• _Exercise prompt_: Every line below between the one holding "cbn [persona_entries]." and the one holding "split; [by rewrite fmap_cons, Hn |].", inclusive, should be copied exactly, and no other line.

• _Task input_:
(** X12: after a request answered with a reply, [GET /memory] for its chat
    ends with that exchange: the stripped message, the reply as it was
    sent back, the persona, the time, and the id under the new counter
    value; and it never lists more than twenty conversations for a chat
    of a world the service can reach. *)
Theorem read_after_generate (E : env) (d : gmap (list N) (list N))
    (w w' : world) (resp : response) (t ps : list N) :
  reachable GEMINI_API_KEY upper w →
  generate_single_reply GEMINI_API_KEY upper E (Some d) w = (Ok resp, w') →
  body resp = JReply (Success t ps) →
  ∃ n entries,
    conversation_counter w !! req_chat_id d = Some n
    ∧ get_memory (req_chat_id d) w'
      = (Ok (200, JMemory (req_chat_id d) entries (length entries)), w')
    ∧ length entries ≤ 20
    ∧ last entries
      = Some {| entry_id := req_chat_id d ++ u "_" ++ u (pretty (n + 1));
                entry_user_message := req_message d;
                entry_response := t;
                entry_persona := req_persona d;
                entry_timestamp := now_isoformat E |}.
Proof.
  intros Hreach Hrun Hbody.
  pose proof (reachable_world_ok _ _ _ Hreach) as Hok.
  destruct (generate_success_inv GEMINI_API_KEY upper E d w w' resp t ps
              Hok Hrun Hbody)
    as (si & l & n & _ & _ & Hl & Hn & Hnum & _ & _ & _ & ->).
  destruct (last_stored E (req_chat_id d) (req_message d) (req_persona d)
              (req_stance d) t n l Hnum) as [Hlast Hlen].
  exists n,
    (entry_of <$> enforce_cap
                    (add_record
                       (new_record E (req_chat_id d) (req_message d)
                          (req_persona d) (req_stance d) t (n + 1)) l)).
  split; [done |].
  erewrite get_memory_run; [| unfold stored; simpl; apply lookup_insert_eq].
  rewrite !length_fmap. split_and!; [done | rewrite Hlen; lia |].
  by rewrite fmap_last, Hlast.
Qed.

End ReadAfterWrite.

Lemma read_after_generate_witness :
  ∃ n entries,
    conversation_counter initial_world !! req_chat_id pineapple = Some n
    ∧ get_memory (req_chat_id pineapple) world_after_one
      = (Ok (200, JMemory (req_chat_id pineapple) entries (length entries)),
         world_after_one)
    ∧ length entries ≤ 20
    ∧ last entries
      = Some {| entry_id :=
                  req_chat_id pineapple ++ u "_" ++ u (pretty (n + 1));
                entry_user_message := req_message pineapple;
                entry_response := u "sure thing";
                entry_persona := req_persona pineapple;
                entry_timestamp := now_isoformat (env_text (u "sure thing")) |}.
Proof.
  apply (read_after_generate sample_key ascii_upper
           (env_text (u "sure thing")) pineapple initial_world world_after_one
           {| status := 200;
              body := JReply (Success (u "sure thing") (u "The Rebel")) |}
           (u "sure thing") (u "The Rebel")).
  - apply reachable_initial.
  - vm_compute. reflexivity.
  - reflexivity.
Defined.

(** ** The persona list *)

Lemma persona_entries_Ok (names : list (list N)) :
  ∀ entries, persona_entries names = Ok entries →
  entries.*1 = names
  ∧ ∀ name description, (name, description) ∈ entries →
      dict_get PERSONA_DESCRIPTIONS name = Some description.
Proof.
  induction names as [|name names IH]; intros entries;
    cbn [persona_entries].
  - intros [= <-]. split; [done |]. intros ? ? H. inversion H.
  - destruct (dict_get PERSONA_DESCRIPTIONS name) as [descr |] eqn:Hd; [| done].
    destruct (persona_entries names) as [rest | e]; [| done].
    intros [= <-]. destruct (IH rest eq_refl) as [Hn Hrest].
    split; [by rewrite fmap_cons, Hn |].
    intros n' d' [[= -> ->] | H]%elem_of_cons; [done | by apply Hrest].
Qed.

Lemma dict_get_is_Some {A} (d : list (list N * A)) (k : list N) :
  is_Some (dict_get d k) ↔ k ∈ d.*1.
Proof.
  induction d as [|[k' v] d IH]; simpl.
  - split; [by intros [? ?] | intros H; inversion H].
  - case_decide as Hk.
    + subst. split; [intros _; left | eauto].
    + rewrite IH. split; [by right |].
      intros [? | ?]%elem_of_cons; [congruence | done].
Qed.

(** X13: [GET /personas] raises nothing: every persona of the registry has a
    description.  It lists the names of the registry in their order,
    each with its description, so that a name is listed exactly when
    [POST /generate] accepts it as a persona. *)
Theorem get_personas_lists_registry :
  ∃ entries,
    get_personas = Ok entries
    ∧ entries.*1 = PERSONAS.*1
    ∧ (∀ name, name ∈ entries.*1 ↔ is_Some (dict_get PERSONAS name))
    ∧ ∀ name description, (name, description) ∈ entries →
        dict_get PERSONA_DESCRIPTIONS name = Some description.
Proof.
  destruct get_personas as [entries | e] eqn:H.
  2:{ exfalso. vm_compute in H. discriminate H. }
  exists entries. destruct (persona_entries_Ok _ _ H) as [Hn Hd].
  split_and!; [done | done | | done].
  intros name. rewrite Hn. symmetry. apply dict_get_is_Some.
Qed.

• _Result of the task_:
    cbn [persona_entries].
  - intros [= <-]. split; [done |]. intros ? ? H. inversion H.
  - destruct (dict_get PERSONA_DESCRIPTIONS name) as [descr |] eqn:Hd; [| done].
    destruct (persona_entries names) as [rest | e]; [| done].
    intros [= <-]. destruct (IH rest eq_refl) as [Hn Hrest].
    split; [by rewrite fmap_cons, Hn |].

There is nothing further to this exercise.